A set of persistent connections is established between the internal gateway and the external gateway. The external gateway exposes TCP/IP ports as defined by the customer. When defining how endpoints will look to external clients, the customer may indicate the exact port number, service name and host name. To Internet clients, the newly exposed external gateway looks exactly like the internal endpoint which it expose or alternatively, if a transformation was specified – looks completely differently.
The external gateway receives its configuration data by contacting (on a configurable periodic basis) the Bitkoo metadata service. It too authenticates itself to the metadata service using X.509 certificates.

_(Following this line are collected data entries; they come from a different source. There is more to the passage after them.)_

(* ===== verification/TestExecution.v ===== *)
(** * The unit tests of [src/execution] and [src/evm]

    Translated as in [TestTypes]. *)

From S2P Require Import Prelude Types Digest Transaction State Mvcc Conflict Vm Executor TestTypes.

#[local] Existing Instance std_hashes.

(** ** [execution/mvcc.rs] *)

Definition mvcc_make_key (addr slot : Z) : StateKey := mkStateKey (replicate 20 addr) (U256_from_u64 slot).

(** [assert_eq!] on what a reader sees. *)
Definition mvcc_sees (state : MultiVersionState) (key : StateKey) (reader : Z) (value : option Z) (version : Z) : bool :=
  assert_eq (MultiVersionState_read state key reader) (U256_from_u64 <$> value, version).

Definition mvcc_write (state : MultiVersionState) (key : StateKey) (seq value : Z) : MultiVersionState :=
  MultiVersionState_write state key seq (Some (U256_from_u64 value)).

Definition mvcc_test_read_write_basic : bool :=
  let key := mvcc_make_key 1 100 in
  let state := mvcc_write MultiVersionState_new key 5 500 in
  mvcc_sees state key 10 (Some 500) 5 && mvcc_sees state key 3 None 0.

Definition mvcc_base : MultiVersionState :=
  MultiVersionState_with_base_state [(mvcc_make_key 1 100, U256_from_u64 1000)].

Definition mvcc_test_base_state_fallback : bool := mvcc_sees mvcc_base (mvcc_make_key 1 100) 5 (Some 1000) 0.

Definition mvcc_test_mvcc_overrides_base : bool :=
  let key := mvcc_make_key 1 100 in
  let state := mvcc_write mvcc_base key 5 2000 in
  mvcc_sees state key 10 (Some 2000) 5 && mvcc_sees state key 3 (Some 1000) 0.

Definition mvcc_test_aborted_skipped : bool :=
  let key := mvcc_make_key 1 100 in
  let state := mvcc_write MultiVersionState_new key 5 500 in
  let state := MultiVersionState_mark_committed state key 5 in
  let state := mvcc_write state key 8 800 in
  let state := MultiVersionState_mark_aborted state key 8 in
  mvcc_sees state key 10 (Some 500) 5.

Definition mvcc_test_finalize : bool :=
  let key := mvcc_make_key 1 100 in
  let state := mvcc_write MultiVersionState_new key 5 500 in
  let state := MultiVersionState_mark_committed state key 5 in
  let state := MultiVersionState_finalize state in
  assert_eq (MultiVersionState_mvcc_key_count state) 0%nat &&
  assert_eq (MultiVersionState_get_base state key) (Some (U256_from_u64 500)).

(** Ten threads writing a hundred keys each.  A write is atomic; [schedule]
    is the order in which the threads take their turns. *)
Definition mvcc_concurrent_writes (schedule : list (Z * Z)) : MultiVersionState :=
  fold_left (fun state '(thread_id, i) =>
    mvcc_write state (mvcc_make_key thread_id i) thread_id (thread_id * 1000 + i)) schedule MultiVersionState_new.

(** One thread after the other, and all threads in turns. *)
Definition mvcc_test_concurrent_writes : bool :=
  let sequential := concat (map (fun t => map (fun i => (t, i)) (seqZ 0 100)) (seqZ 0 10)) in
  let turns := concat (map (fun i => map (fun t => (t, i)) (seqZ 0 10)) (seqZ 0 100)) in
  assert_eq (MultiVersionState_mvcc_key_count (mvcc_concurrent_writes sequential)) 1000%nat &&
  assert_eq (MultiVersionState_mvcc_key_count (mvcc_concurrent_writes turns)) 1000%nat.

(** ** [execution/conflict.rs] *)

Definition conflict_make_key (id : Z) : StateKey := mkStateKey (replicate 20 id) U256_ZERO.

Definition conflict_make_result (seq : Z) (reads : list (Z * Z)) (writes : list Z) : ExecutionResult :=
  let read_set := fold_left (fun r '(key_id, version) => ReadSet_record r (conflict_make_key key_id) None version) reads ReadSet_new in
  let write_set := fold_left (fun w key_id => WriteSet_record w (conflict_make_key key_id) (Some (U256_from_u64 seq))) writes WriteSet_new in
  mkResult seq Success read_set write_set 21000 [] [].

Definition conflict_test_no_conflict_independent_txs : bool :=
  let validation := validate_batch [conflict_make_result 0 [(1, 0)] [1]; conflict_make_result 1 [(2, 0)] [2]] in
  assert_eq (vr_committed validation) [0; 1] && assert_eq (vr_aborted validation) [].

Definition conflict_test_conflict_detected : bool :=
  let validation := validate_batch [conflict_make_result 1 [] [1]; conflict_make_result 2 [(1, 0)] [2]] in
  assert_eq (vr_committed validation) [1] && assert_eq (vr_aborted validation) [2].

Definition conflict_test_read_same_version_no_conflict : bool :=
  let validation := validate_batch [conflict_make_result 0 [] [1]; conflict_make_result 1 [(1, 0)] []] in
  assert_eq (vr_committed validation) [0; 1] && assert_eq (vr_aborted validation) [].

Definition conflict_test_cascading_scenario : bool :=
  let validation := validate_batch
    [conflict_make_result 1 [] [1]; conflict_make_result 2 [(1, 0)] [2]; conflict_make_result 3 [(3, 0)] [3]] in
  assert_eq (vr_committed validation) [1; 3] && assert_eq (vr_aborted validation) [2].

(** ** [evm/vm.rs] *)

Definition vm_make_tx (from : Z) (to : option Z) (value nonce seq : Z) : DecryptedTransaction :=
  mkTx (mkAddress (replicate 20 from)) ((fun t => mkAddress (replicate 20 t)) <$> to) (U256_from_u64 value) 100000
    (U256_from_u64 1000000000) nonce [] (replicate 32 0) seq.

(** One ETH for the sender, committed. *)
Definition vm_funded : MultiVersionState :=
  let key := balance_key (mkAddress (replicate 20 0xAA)) in
  let state := MultiVersionState_write MultiVersionState_new key 0 (Some (U256_from_u64 1000000000000000000)) in
  MultiVersionState_mark_committed state key 0.

Definition vm_run (tx : DecryptedTransaction) (state : MultiVersionState) : ExecutionResult :=
  (RytherVm_execute (RytherVm_new 1) tx state BlockContext_default).2.

Definition vm_test_vm_creation : bool := assert_eq (chain_id (RytherVm_new 1)) 1.

Definition vm_test_simple_transfer : bool :=
  let result := vm_run (vm_make_tx 0xAA (Some 0xBB) 100000000000000000 0 1) vm_funded in
  assert_eq (er_status result) Success && (21000 <=? er_gas_used result).

Definition vm_test_insufficient_balance : bool :=
  let result := vm_run (vm_make_tx 0xAA (Some 0xBB) 100000000000000000 0 1) MultiVersionState_new in
  assert_eq (er_status result) Failure.

Definition vm_test_invalid_nonce : bool :=
  let result := vm_run (vm_make_tx 0xAA (Some 0xBB) 100000000 5 1) vm_funded in
  assert_eq (er_status result) Failure.

Definition vm_test_contract_creation : bool :=
  let tx := vm_make_tx 0xAA None 0 0 1 in
  let tx := mkTx (tx_from tx) (tx_to tx) (tx_value tx) (tx_gas_limit tx) (tx_gas_price tx) (tx_nonce tx)
    [0x60; 0x00; 0x60; 0x00; 0xf3] (tx_source_commitment tx) (tx_sequence_number tx) in
  let result := vm_run tx vm_funded in
  assert_eq (er_status result) Success && negb (bool_decide (er_output result = [])).

Definition vm_test_create_address_computation : bool :=
  let sender := mkAddress (replicate 20 0) in
  negb (assert_eq (compute_create_address sender 0) (compute_create_address sender 1)) &&
  assert_eq (compute_create_address sender 0) (compute_create_address sender 0).

Definition vm_test_read_write_tracking : bool :=
  let result := vm_run (vm_make_tx 0xAA (Some 0xBB) 100000000 0 1) vm_funded in
  negb (ReadSet_is_empty (er_read_set result)) && negb (WriteSet_is_empty (er_write_set result)).

(** ** [execution/executor.rs] *)

Definition executor_make_tx (seq from to : Z) : DecryptedTransaction :=
  mkTx (mkAddress (replicate 20 from)) (Some (mkAddress (replicate 20 to))) (U256_from_u64 100) 21000
    (U256_from_u64 1000000000) 0 [] (replicate 32 0) seq.

Definition executor_make_block_context : BlockContext :=
  mkBlockContext 1 1234567890 (mkAddress (replicate 20 0)) 10000000 U256_ZERO 1.

(** A hundred ETH, summed up as the test does, and nonce 0 for each account. *)
Definition executor_make_funded_state (addresses : list Z) : MultiVersionState :=
  let eth := U256_from_u64 1000000000000000000 in
  let balance := Nat.iter 100 (fun b => U256_wrapping_add b eth) U256_ZERO in
  MultiVersionState_with_base_state
    (concat (map (fun a => [(mkStateKey (replicate 20 a) (U256_from_u64 0), balance);
                            (mkStateKey (replicate 20 a) (U256_from_u64 1), U256_ZERO)]) addresses)).

Definition executor_run (state : MultiVersionState) (txs : list DecryptedTransaction) : list ExecutionResult :=
  (ParallelExecutor_execute_batch (fun tx st => RytherVm_execute (RytherVm_new 1) tx st executor_make_block_context)
    (ExecutorConfig_default 4) txs state).2.

Definition executor_test_execute_empty_batch : bool :=
  match executor_run MultiVersionState_new [] with [] => true | _ => false end.

Definition executor_test_execute_single_tx : bool :=
  match executor_run (executor_make_funded_state [0xAA]) [executor_make_tx 0 0xAA 0xBB] with
  | [r] => assert_eq (er_tx_seq r) 0 && assert_eq (er_status r) Success
  | _ => false
  end.

Definition executor_test_execute_independent_txs : bool :=
  let results := executor_run (executor_make_funded_state [0xAA; 0xBB; 0xEE])
    [executor_make_tx 0 0xAA 0xCC; executor_make_tx 1 0xBB 0xDD; executor_make_tx 2 0xEE 0xFF] in
  assert_eq (map er_tx_seq results) [0; 1; 2].

Definition executor_test_results_ordered : bool :=
  let results := executor_run (executor_make_funded_state [0x33; 0x11; 0x22; 0x00])
    [executor_make_tx 3 0x33 0xAA; executor_make_tx 1 0x11 0xBB; executor_make_tx 2 0x22 0xCC; executor_make_tx 0 0x00 0xDD] in
  forallb (fun '(i, seq) => assert_eq seq (Z.of_nat i)) (imap (fun i r => (i, er_tx_seq r)) results).

Definition execution_tests : list (string * bool) := [
  ("mvcc::test_read_write_basic"%string, mvcc_test_read_write_basic);
  ("mvcc::test_base_state_fallback"%string, mvcc_test_base_state_fallback);
  ("mvcc::test_mvcc_overrides_base"%string, mvcc_test_mvcc_overrides_base);
  ("mvcc::test_aborted_skipped"%string, mvcc_test_aborted_skipped);
  ("mvcc::test_finalize"%string, mvcc_test_finalize);
  ("mvcc::test_concurrent_writes"%string, mvcc_test_concurrent_writes);
  ("conflict::test_no_conflict_independent_txs"%string, conflict_test_no_conflict_independent_txs);
  ("conflict::test_conflict_detected"%string, conflict_test_conflict_detected);
  ("conflict::test_read_same_version_no_conflict"%string, conflict_test_read_same_version_no_conflict);
  ("conflict::test_cascading_scenario"%string, conflict_test_cascading_scenario);
  ("vm::test_vm_creation"%string, vm_test_vm_creation);
  ("vm::test_simple_transfer"%string, vm_test_simple_transfer);
  ("vm::test_insufficient_balance"%string, vm_test_insufficient_balance);
  ("vm::test_invalid_nonce"%string, vm_test_invalid_nonce);
  ("vm::test_contract_creation"%string, vm_test_contract_creation);
  ("vm::test_create_address_computation"%string, vm_test_create_address_computation);
  ("vm::test_read_write_tracking"%string, vm_test_read_write_tracking);
  ("executor::test_execute_empty_batch"%string, executor_test_execute_empty_batch);
  ("executor::test_execute_single_tx"%string, executor_test_execute_single_tx);
  ("executor::test_execute_independent_txs"%string, executor_test_execute_independent_txs);
  ("executor::test_results_ordered"%string, executor_test_results_ordered)
].

(** The model gives the results that the tests of the execution layer expect. *)
Theorem execution_tests_pass : failures execution_tests = [].
Proof. vm_compute. reflexivity. Qed.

Internally, as calls are made from Internet clients to the external gateway, they are queued in memory and pulled by the internal gateway that already established a persistent connection earlier over SSL. The internal gateway evaluates the request against a set of security rules to ensure that the request is valid, non-malicious and legit. If it passes the security validation step, it is optionally logged. The logging can be configured to record the entire request/response, just the request or the response, key elements about of request, just the origin and timestamp, etc.
Invalid requests are logged as well, with identical requests being logged intelligently as to avoid exhaustion of the storage device. Algorithms are in place to defend against denial of service attacks or intrusion attempts. The software actively protects against such attacks by blocking subsequent requests from suspect clients. In addition, the software alerts Bitkoo personnel and designated customer personnel of attacks in real time via multiple configurable channels (Email, Web Services or SMS messages). When a request is determined to be valid, the internal gateway calls the LAN-based endpoint using the appropriate credentials. The original request is optionally transformed. The optional transformation is defined as part of the customer-defined metadata.
Upon a response from the endpoint, depending on the type of endpoint and how the metadata was defined, the request is sent back to the external gateway over the already established communications channel and the external gateway correlates the response to the correct caller and sends the response to the client. A transformation step can optionally occur at this stage as well and as described before the transformation is an aspect defined in the customer definable metadata.
From all described thus far, the SecureWithin™ architecture extends the internal network to the external Internet (or other networks) by marshalling all requests/responses via an existing firewall using well known and allowed ports, without having to re-configure or poke holes in the firewall. Sophisticated algorithms are used to guarantee security and high throughput.